**Exercise aim**
For the listing below, print exactly the lines from the line with "pa_Protocol : string;" to the line with "Definition validateWGPubKey (key", both included, and nothing beyond them.
------------
(* ===== verification/Envelope.v ===== *)
(** * The message envelope (pkg/crypto/envelope.go)

    Peer announcements, their validation, and the sealed envelope every
    datagram travels in.  The cipher is the [Aead] interface, the wire format
    the executable JSON codec; the clock and the random nonce are arguments. *)

From S2P Require Import Prelude GoStrings GoNet GoCrypto GoJson Aead.
Local Open Scope Z_scope.

Definition NonceSize : nat := 12.
Definition MaxMessageAge : Duration := 10 * minute.
Definition ProtocolVersion : string := "wgmesh-v1".
Definition MessageTypeHello : string := "HELLO".
Definition MessageTypeReply : string := "REPLY".
Definition MessageTypeAnnounce : string := "ANNOUNCE".
Definition MessageTypeGoodbye : string := "GOODBYE".
Definition MessageTypeRendezvousOffer : string := "RENDEZVOUS_OFFER".
Definition MessageTypeRendezvousStart : string := "RENDEZVOUS_START".
Definition MaxHostnameLength : nat := 253.
Definition MaxRoutableNetworks : nat := 100.
Definition MaxKnownPeers : nat := 1000.

Record KnownPeer := {
  kp_WGPubKey : string;
  kp_Hostname : string;
  kp_MeshIP : string;
  kp_MeshIPv6 : string;
  kp_WGEndpoint : string;
  kp_Introducer : bool;
  kp_NATType : string;
}.
#[export] Instance KnownPeer_eq_dec : EqDecision KnownPeer.
Proof. solve_decision. Defined.

Record PeerAnnouncement := {
  pa_Protocol : string;
  pa_WGPubKey : string;
  pa_Hostname : string;
  pa_MeshIP : string;
  pa_MeshIPv6 : string;
  pa_WGEndpoint : string;
  pa_Introducer : bool;
  pa_RoutableNetworks : list string;
  pa_Timestamp : Z;
  pa_KnownPeers : list KnownPeer;
  pa_ObservedEndpoint : string;
  pa_NATType : string;
}.
#[export] Instance PeerAnnouncement_eq_dec : EqDecision PeerAnnouncement.
Proof. solve_decision. Defined.

(** ** Validation *)

Definition validateWGPubKey (key : string) : result unit :=
  if String.eqb key "" then Err "empty key"
  else match b64_decode StdEncoding key with
       | None => Err "invalid base64"
       | Some decoded => if Nat.eqb (length decoded) 32 then Ok tt else Err "decoded length"
       end.

Definition validateMeshIP (ip : string) : result unit :=
  if String.eqb ip "" then Err "empty IP"
  else match parse_ip ip with
       | None => Err "invalid IP address"
       | Some _ => Ok tt
       end.

Definition validateEndpoint (endpoint : string) : result unit :=
  match split_host_port endpoint with
  | None => Err "invalid host:port"
  | Some (_, portStr) =>
      match atoi portStr with
      | None => Err "invalid port"
      | Some port => if (port <? 1) || (65535 <? port) then Err "port out of range 1-65535" else Ok tt
      end
  end.

(** The loop over the bytes of the hostname. *)
Fixpoint check_printable (s : string) : result unit :=
  match s with
  | EmptyString => Ok tt
  | String c s' =>
      let b := byte_of_ascii c in
      if (b <? 32) || (126 <? b) then Err "hostname contains invalid character" else check_printable s'
  end.

Definition validateHostname (hostname : string) : result unit :=
  if Nat.ltb MaxHostnameLength (String.length hostname) then Err "hostname too long"
  else check_printable hostname.

Definition when_set (s : string) (check : string -> result unit) : result unit :=
  if String.eqb s "" then Ok tt else check s.

Definition KnownPeer_Validate (kp : KnownPeer) : result unit :=
  (_ <-? wrap "WGPubKey" (validateWGPubKey (kp_WGPubKey kp));
   _ <-? wrap "MeshIP" (validateMeshIP (kp_MeshIP kp));
   _ <-? wrap "WGEndpoint" (when_set (kp_WGEndpoint kp) validateEndpoint);
   _ <-? wrap "Hostname" (when_set (kp_Hostname kp) validateHostname);
   Ok tt)%wg.

Fixpoint check_all {A} (check : A -> result unit) (l : list A) : result unit :=
  match l with
  | [] => Ok tt
  | a :: l' => match check a with Ok _ => check_all check l' | Err e => Err e end
  end.

Definition check_cidr (cidr : string) : result unit :=
  match parse_cidr cidr with
  | Some _ => Ok tt
  | None => Err "RoutableNetworks: invalid CIDR"
  end.

Definition Validate (pa : PeerAnnouncement) : result unit :=
  (_ <-? wrap "WGPubKey" (validateWGPubKey (pa_WGPubKey pa));
   _ <-? wrap "MeshIP" (validateMeshIP (pa_MeshIP pa));
   _ <-? wrap "WGEndpoint" (when_set (pa_WGEndpoint pa) validateEndpoint);
   _ <-? wrap "Hostname" (when_set (pa_Hostname pa) validateHostname);
   if Nat.ltb MaxRoutableNetworks (length (pa_RoutableNetworks pa))
   then Err "RoutableNetworks: too many entries"
   else
     _ <-? check_all check_cidr (pa_RoutableNetworks pa);
     if Nat.ltb MaxKnownPeers (length (pa_KnownPeers pa)) then Err "KnownPeers: too many entries"
     else wrap "KnownPeers" (check_all KnownPeer_Validate (pa_KnownPeers pa)))%wg.

(** ** Wire format *)

Definition known_peer_json (k : KnownPeer) : json :=
  JObj ([("wg_pubkey"%string, JStr (kp_WGPubKey k))]
        ++ omit_str "hostname" (kp_Hostname k)
        ++ [("mesh_ip"%string, JStr (kp_MeshIP k))]
        ++ omit_str "mesh_ipv6" (kp_MeshIPv6 k)
        ++ [("wg_endpoint"%string, JStr (kp_WGEndpoint k))]
        ++ omit_bool "introducer" (kp_Introducer k)
        ++ omit_str "nat_type" (kp_NATType k)).

Definition dec_known_peer (v : json) : option KnownPeer :=
  match v with
  | JObj ms =>
      pk ← str_field "wg_pubkey" ms; hn ← str_field "hostname" ms; ip ← str_field "mesh_ip" ms;
      ip6 ← str_field "mesh_ipv6" ms; ep ← str_field "wg_endpoint" ms;
      intro ← bool_field "introducer" ms; nat_t ← str_field "nat_type" ms;
      Some {| kp_WGPubKey := pk; kp_Hostname := hn; kp_MeshIP := ip; kp_MeshIPv6 := ip6;
              kp_WGEndpoint := ep; kp_Introducer := intro; kp_NATType := nat_t |}
  | JNull => Some {| kp_WGPubKey := ""; kp_Hostname := ""; kp_MeshIP := ""; kp_MeshIPv6 := "";
                     kp_WGEndpoint := ""; kp_Introducer := false; kp_NATType := "" |}
  | _ => None
  end.

Definition announcement_json (a : PeerAnnouncement) : json :=
  JObj ([("protocol"%string, JStr (pa_Protocol a))]
        ++ [("wg_pubkey"%string, JStr (pa_WGPubKey a))]
        ++ omit_str "hostname" (pa_Hostname a)
        ++ [("mesh_ip"%string, JStr (pa_MeshIP a))]
        ++ omit_str "mesh_ipv6" (pa_MeshIPv6 a)
        ++ [("wg_endpoint"%string, JStr (pa_WGEndpoint a))]
        ++ omit_bool "introducer" (pa_Introducer a)
        ++ omit_list "routable_networks" JStr (pa_RoutableNetworks a)
        ++ [("timestamp"%string, jint (pa_Timestamp a))]
        ++ omit_list "known_peers" known_peer_json (pa_KnownPeers a)
        ++ omit_str "observed_endpoint" (pa_ObservedEndpoint a)
        ++ omit_str "nat_type" (pa_NATType a)).

Definition dec_announcement (v : json) : option PeerAnnouncement :=
  match v with
  | JObj ms =>
      proto ← str_field "protocol" ms; pk ← str_field "wg_pubkey" ms; hn ← str_field "hostname" ms;
      ip ← str_field "mesh_ip" ms; ip6 ← str_field "mesh_ipv6" ms; ep ← str_field "wg_endpoint" ms;
      intro ← bool_field "introducer" ms; nets ← list_field dec_string "routable_networks" ms;
      ts ← int_field "timestamp" ms; kps ← list_field dec_known_peer "known_peers" ms;
      obs ← str_field "observed_endpoint" ms; nat_t ← str_field "nat_type" ms;
      Some {| pa_Protocol := proto; pa_WGPubKey := pk; pa_Hostname := hn; pa_MeshIP := ip;
              pa_MeshIPv6 := ip6; pa_WGEndpoint := ep; pa_Introducer := intro;
              pa_RoutableNetworks := nets; pa_Timestamp := ts; pa_KnownPeers := kps;
              pa_ObservedEndpoint := obs; pa_NATType := nat_t |}
  | JNull => Some {| pa_Protocol := ""; pa_WGPubKey := ""; pa_Hostname := ""; pa_MeshIP := "";
              pa_MeshIPv6 := ""; pa_WGEndpoint := ""; pa_Introducer := false;
              pa_RoutableNetworks := []; pa_Timestamp := 0; pa_KnownPeers := [];
              pa_ObservedEndpoint := ""; pa_NATType := "" |}
  | _ => None
  end.

(** The metadata every payload carries: protocol and timestamp. *)
Definition dec_meta (v : json) : option (string * Z) :=
  match v with
  | JObj ms => proto ← str_field "protocol" ms; ts ← int_field "timestamp" ms; Some (proto, ts)
  | JNull => Some (EmptyString, 0)
  | _ => None
  end.

Record Envelope := { MessageType : string; Nonce : list Z; Ciphertext : list Z }.

(** A [[]byte] is a base64 string; an array of numbers is read as well, a [null]
    in it as 0. *)
Definition jbytes (bs : list Z) : json := JStr (b64_encode StdEncoding bs).
Definition dec_uint8 (v : json) : option Z :=
  match v with
  | JNum lit => n ← atoi lit; if string_forall is_digit lit && (n <=? 255) then Some n else None
  | JNull => Some 0
  | _ => None
  end.
Definition dec_bytes (v : json) : option (list Z) :=
  match v with
  | JStr s => b64_decode StdEncoding s
  | JArr vs => mapM dec_uint8 vs
  | _ => None
  end.
Definition bytes_field := field dec_bytes (fun _ => []) [].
------------
**Response for this exercise**
  pa_Protocol : string;
  pa_WGPubKey : string;
  pa_Hostname : string;
  pa_MeshIP : string;
  pa_MeshIPv6 : string;
  pa_WGEndpoint : string;
  pa_Introducer : bool;
  pa_RoutableNetworks : list string;
  pa_Timestamp : Z;
  pa_KnownPeers : list KnownPeer;
  pa_ObservedEndpoint : string;
  pa_NATType : string;
}.
#[export] Instance PeerAnnouncement_eq_dec : EqDecision PeerAnnouncement.
Proof. solve_decision. Defined.

(** ** Validation *)

Definition validateWGPubKey (key : string) : result unit :=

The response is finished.